# Who's got the Troy Lee D3 Carbon Helmet - ? Chime in people :)



## aedubber (Apr 17, 2011)

Call me crazy or whatever you want but FUK when i saw this , it just seems purely amazing .Im not a pro but this helmet looks like a must . I was watching a video on it , and the way its designed is very nice. Im coming from a Giro Remedy that i got in Medium which is a regular fit , lil loose . I cant seem to forget about it and DEF need to buy this thing . Last year i kind of banged up my Giro helmet when i smashed my head from my fall so im looking for something new and im ready to drop the bills for this thing . Im not a fan boy or whatever , its just i REALLY like their products and the quality and could careless about trying to impress people or look cool .

So how would you guys rate sizing ? Is it pretty accurate or ? and what goggles work good with these helmets  Season is about to start in 2 weekends so i need some input soon please ! I can get it for a really good deal too sooooo thats makes it much more sexier haha .. I been eyeing this thing down for a while now.

How can you say no to this ? :eekster:


----------



## danglingmanhood (Sep 16, 2005)

Aedubber I don't have the D3 but had a D2 composite and now have a D2 carbon and it fits great (got the m/l) . I also had a Giro remedy and I find the overall fit, feel and style of the TLD much better, so I am sure the D3 is going to be even better. I'm kind of in the market for a new lid and saw a few on eBay brand new a few weeks ago at some pretty good prices.


----------



## aedubber (Apr 17, 2011)

danglingmanhood said:


> Aedubber I don't have the D3 but had a D2 composite and now have a D2 carbon and it fits great (got the m/l) . I also had a Giro remedy and I find the overall fit, feel and style of the TLD much better, so I am sure the D3 is going to be even better.

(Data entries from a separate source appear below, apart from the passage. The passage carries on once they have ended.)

(* ===== verification/Ulib.v ===== *)
(** * The library of the user programs (ulib.c, printf.c)

    Strings are the bytes from a pointer to the end of its object, as in
    Str.v. What a program prints is the sequence of the bytes it passes to
    write(), one call each; read() of one byte is an element of the input. *)

From S2P Require Import Prelude Str Digits.

(** ** Strings *)

Fixpoint strcpy (s t : list Z) : option (list Z) :=
  match s, t with
  | _ :: s, c :: t => if c =? 0 then Some (0 :: s) else r ← strcpy s t; Some (c :: r)
  | _, _ => None
  end.

Fixpoint strcmp (p q : list Z) : option Z :=
  match p, q with
  | a :: p, b :: q => if negb (a =? 0) && (a =? b) then strcmp p q else Some (a - b)
  | _, _ => None
  end.

(** memmove() of ulib.c always copies upwards. *)
Definition umemmove (m : list Z) (d s n : nat) : option (list Z) := copy_up m d s n.

(** gets(): the bytes read(0, &c, 1) delivers until it fails; returns what is
    stored in buf. *)
Fixpoint gets_loop (room : nat) (input : list Z) : list Z :=
  match room, input with
  | S room, c :: input => c :: if (c =? 10) || (c =? 13) then [] else gets_loop room input
  | _, _ => []
  end.
Definition ugets (max : Z) (input : list Z) : list Z := gets_loop (Z.to_nat (max - 1)) input ++ [0].

(** ** Numbers *)

Fixpoint skip_spaces (s : list Z) : option (list Z) :=
  match s with [] => None | c :: s' => if c =? 32 then skip_spaces s' else Some s end.

(** [while('0' <= *s && *s <= '9') n = n*b + *s++ - '0';] *)
Fixpoint number_loop (b n : Z) (s : list Z) : option Z :=
  match s with
  | [] => None
  | c :: s => if (48 <=? c) && (c <=? 57) then number_loop b (s32 (n * b + c - 48)) s else Some n
  end.

Definition atog (s : list Z) (b : Z) : option Z :=
  s ← skip_spaces s;
  c ← head s;
  let sign := if c =? 45 then -1 else 1 in
  n ← number_loop b 0 (if (c =? 43) || (c =? 45) then tail s else s);
  Some (s32 (sign * n)).

Definition atoi (s : list Z) : option Z :=
  s ← skip_spaces s;
  c ← head s;
  let sign := if c =? 45 then -1 else 1 in
  n ← number_loop 10 0 (if (c =? 43) || (c =? 45) then tail s else s);
  Some (s32 (sign * n)).

(** ** printf() *)

(** "0123456789ABCDEF" *)
Definition upper_digits : list Z := [48; 49; 50; 51; 52; 53; 54; 55; 56; 57; 65; 66; 67; 68; 69; 70].

(** printint() of printf.c: the bytes it prints. *)
Definition uprintint (xx base : Z) (sgn : bool) : option (list Z) := int_chars upper_digits xx base sgn.

(** The loop of printf(): [perc] is the state after a percent sign. *)
Fixpoint printf (perc : bool) (fmt : list Z) (args : list parg) : option (list Z) :=
  match fmt with
  | [] => None
  | c :: fmt =>
    if c =? 0 then Some []
    else if negb perc then
      if c =? 37 then printf true fmt args
      else r ← printf false fmt args; Some (c :: r)
    else
      '(l, args) ← (if c =? 100 then
                      match args with PInt v :: args => l ← uprintint v 10 true; Some (l, args) | _ => None end
                    else if (c =? 120) || (c =? 112) then
                      match args with PInt v :: args => l ← uprintint v 16 false; Some (l, args) | _ => None end
                    else if c =? 115 then
                      match args with PStr s :: args => Some (default null_str s, args) | _ => None end
                    else if c =? 99 then
                      match args with PInt v :: args => Some ([u8 v], args) | _ => None end
                    else if c =? 37 then Some ([c], args)
                    else Some ([37; c], args));
      r ← printf false fmt args; Some (l ++ r)
  end.

(** ** Strings are compared and copied up to the NUL *)

Lemma strcpy_spec s t : 0 ∈ t → (length (cstr t) < length s)%nat →
  strcpy s t = Some (cstr t ++ 0 :: drop (S (length (cstr t))) s).
Proof.
  revert s. induction t as [|c t IH]; intros s H0 Hs; [by apply not_elem_of_nil in H0|]. simpl in *.
  destruct s as [|x s]; [simpl in Hs; lia|]. destruct (Z.eqb_spec c 0) as [->|Hc]; [done|]. simpl in *.
  rewrite (proj2 (Z.eqb_neq c 0)), IH by (done || set_solver || lia). done.
Qed.

Lemma strcmp_spec p q : Forall (λ c, 0 ≤ c < 256) p → Forall (λ c, 0 ≤ c < 256) q → 0 ∈ p → 0 ∈ q →
  ∃ r, strcmp p q = Some r ∧ -256 < r < 256 ∧ (r = 0 ↔ cstr p = cstr q).
Proof.
  revert q. induction p as [|a p IH]; intros q Hp Hq H0 H0'; [by apply not_elem_of_nil in H0|].
  destruct q as [|b q]; [by apply not_elem_of_nil in H0'|]. apply Forall_cons in Hp as [Ha Hp]. apply Forall_cons in Hq as [Hb Hq]. simpl.
  destruct (Z.eqb_spec a 0) as [->|Ha0]; simpl.
  { eexists. split; [done|]. split; [lia|]. destruct (Z.eqb_spec b 0) as [->|]; [done|]. split; [lia|done]. }
  destruct (Z.eqb_spec a b) as [->|Hab].
  - rewrite (proj2 (Z.eqb_neq b 0)) by done. destruct (IH q) as (r & -> & Hr & Hi); [done|done|set_solver|set_solver|]. exists r.
    split; [done|]. split; [done|]. rewrite Hi. split; [congruence|]. by intros [= ->].
  - eexists. split; [done|]. split; [lia|]. split; [lia|]. destruct (b =? 0); [done|]. intros [= -> _]. lia.
Qed.

(** gets() never stores more than max bytes, and ends with a NUL. *)
Lemma ugets_fits max input : 0 < max → (length (ugets max input) ≤ Z.to_nat max)%nat.
Proof.
  intros Hm. unfold ugets. rewrite length_app. simpl.
  assert (H : ∀ room, (length (gets_loop room input) ≤ room)%nat).
  { induction input as [|c input IH]; intros [|room]; simpl; try lia. destruct (_ || _); simpl; [lia|]. specialize (IH room). lia. }
  specialize (H (Z.to_nat (max - 1))). lia.
Qed.

(** ** atoi() reads what printf() writes *)

Lemma s32_small z : -2 ^ 31 ≤ z < 2 ^ 31 → s32 z = z.
Proof. intros H. unfold s32. rewrite Z.mod_small; lia. Qed.

(** Two numbers with the same low 32 bits are the same int. *)
Lemma s32_eqm a b : a mod 2 ^ 32 = b mod 2 ^ 32 → s32 a = s32 b.
Proof. intros H. unfold s32. by rewrite Zplus_mod, H, <- Zplus_mod. Qed.

Lemma s32_mod z : s32 z mod 2 ^ 32 = z mod 2 ^ 32.
Proof. unfold s32. rewrite Zminus_mod_idemp_l. f_equal. lia. Qed.

Lemma s32_step b v d : s32 (s32 v * b + d) = s32 (v * b + d).
Proof. apply s32_eqm. by rewrite Zplus_mod, (Zmult_mod (s32 v)), s32_mod, <- Zmult_mod, <- Zplus_mod. Qed.

(** The digits of a numeral in base 10, as characters. *)
Lemma shows_char d c : 0 ≤ d < 10 → upper_digits !! Z.to_nat d = Some c → c = 48 + d.
Proof.
  intros Hd Hc. assert (Hcases : d = 0 ∨ d = 1 ∨ d = 2 ∨ d = 3 ∨ d = 4 ∨ d = 5 ∨ d = 6 ∨ d = 7 ∨ d = 8 ∨ d = 9) by lia.
  repeat (destruct Hcases as [->|Hcases]; [by injection Hc as <-|]). subst d. by injection Hc as <-.
Qed.

Lemma number_loop_spec b ds l v rest : Forall (λ d, 0 ≤ d < 10) ds → shows upper_digits ds l →
  number_loop b (s32 v) (l ++ 0 :: rest) = Some (s32 (foldl (λ v d, v * b + d) v ds)).
Proof.
  intros Hds Hl. revert v Hds. induction Hl as [|d c ds l Hc Hl IH]; intros v Hds; simpl; [done|].
  apply Forall_cons in Hds as [Hd Hds]. rewrite (shows_char d c Hd Hc). rewrite (proj2 (Z.leb_le _ _)), (proj2 (Z.leb_le _ _)) by lia. simpl.
  replace (s32 v * b + (48 + d) - 48) with (s32 v * b + d) by lia. rewrite s32_step. by apply IH.
Qed.

(** A numeral starts with a digit, which is no space and no sign. *)
Lemma shows_first ds l : shows upper_digits ds l → numeral 10 ds → ∃ c l', l = c :: l' ∧ 48 ≤ c ≤ 57.
Proof.
  intros Hl (Hd & Hne & _). destruct Hl as [|d c ds l Hc Hl]; [done|]. exists c, l. split; [done|].
  apply Forall_cons in Hd as [Hd _]. rewrite (shows_char d c Hd Hc). lia.
Qed.

(** Printing an int and reading it back gives the int, for every int:
    printint() of printf.c with the base 10 and a sign needs no more than its
    16 characters, and atoi() of what it printed is the number, the smallest
    one included, whose negation is not an int. *)
Theorem printint_atoi (xx : Z) (rest : list Z) : -2 ^ 31 ≤ xx < 2 ^ 31 →
  ∃ l, uprintint xx 10 true = Some l ∧ atoi (l ++ 0 :: rest) = Some xx.
Proof.
  intros Hx. destruct (int_chars_spec upper_digits 10 9 xx true) as (ds & l & H1 & H2 & H3 & H4); [simpl; lia|simpl; lia|lia|lia|].
  destruct (shows_first ds l H2 H3) as (c & l' & -> & Hc). cbn [andb] in H1, H4. unfold uprintint. rewrite H1. eexists. split; [done|].
  pose proof (number_loop_spec 10 ds (c :: l') 0 rest (proj1 H3) H2) as Hn. change (s32 0) with 0 in Hn. unfold val in H4. rewrite H4 in Hn. cbn [app] in Hn.
  unfold atoi. destruct (Z.ltb_spec xx 0) as [Hneg|Hpos]; cbn [app skip_spaces Z.eqb Pos.eqb head mbind option_bind orb tail].
  - rewrite Hn. cbn [mbind option_bind]. f_equal. transitivity (s32 xx); [|by apply s32_small]. apply s32_eqm.
    rewrite Zmult_mod, s32_mod, <- Zmult_mod. f_equal. lia.
  - rewrite (proj2 (Z.eqb_neq c 32)) by lia. cbn [head mbind option_bind orb].
    rewrite (proj2 (Z.eqb_neq c 45)), (proj2 (Z.eqb_neq c 43)) by lia. cbn [orb]. rewrite Hn. cbn [mbind option_bind]. f_equal.
    rewrite Z.mul_1_l, u32_small by lia. rewrite !s32_small; [done|lia|]. by rewrite s32_small.
Qed.

Lemma printint_atoi_witness : ∃ l, uprintint (-2147483648) 10 true = Some l ∧ atoi (l ++ [0]) = Some (-2147483648).
Proof. apply (printint_atoi (-2147483648) []). lia. Defined.

(** ** Texts of formats *)

(** A number in decimal. *)
Definition num (v : Z) : list Z := default [] (uprintint v 10 true).

Lemma num_int v : -2 ^ 31 ≤ v < 2 ^ 32 → uprintint v 10 true = Some (num v).
Proof.
  intros Hv. unfold num, uprintint. by destruct (int_chars_spec upper_digits 10 9 v true ltac:(simpl; lia) ltac:(lia) ltac:(lia) Hv) as (ds & l & -> & _).
Qed.

(** The text of printf() with a literal format. *)
Ltac printf_eval := lazy beta iota zeta delta [printf negb orb Z.eqb Pos.eqb fmap option_fmap option_map mbind option_bind].
Ltac printf_text := literals; printf_eval; rewrite ?num_int by (first [apply s32_int|lia]); printf_eval; cbn [app default from_option]; rewrite ?app_nil_r; repeat (rewrite <- app_assoc; cbn [app]); reflexivity.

I'm kind of in the market for a new lid and was saw a few on eBay brand new a few weeks ago at some pretty good prices.


Are you in the market for a d3 ? If so maybe we can do a double purchase , ill get you a good deal . Lemme know ?


----------



## danglingmanhood (Sep 16, 2005)

I'm probably going to get a little more use out of my 3yr old lid unless I find a deal too good to pass up.


----------



## _rich_ (Jan 22, 2004)

I have that exact same helmet....I actually bought two of them, one of me, and one for a friend..According to the TLD sizing chart we both should have used a LARGE but after receiving the helmets BOTH of us had to return them and go one size up..

I'd recommend you size up one size IMO


my previous helmet was a "size Large" 661 Carbon EVO if that helps ??


----------



## aedubber (Apr 17, 2011)

Thanks Rich , i asked cuz of that reason . I read some reviews and peopled stated to size up .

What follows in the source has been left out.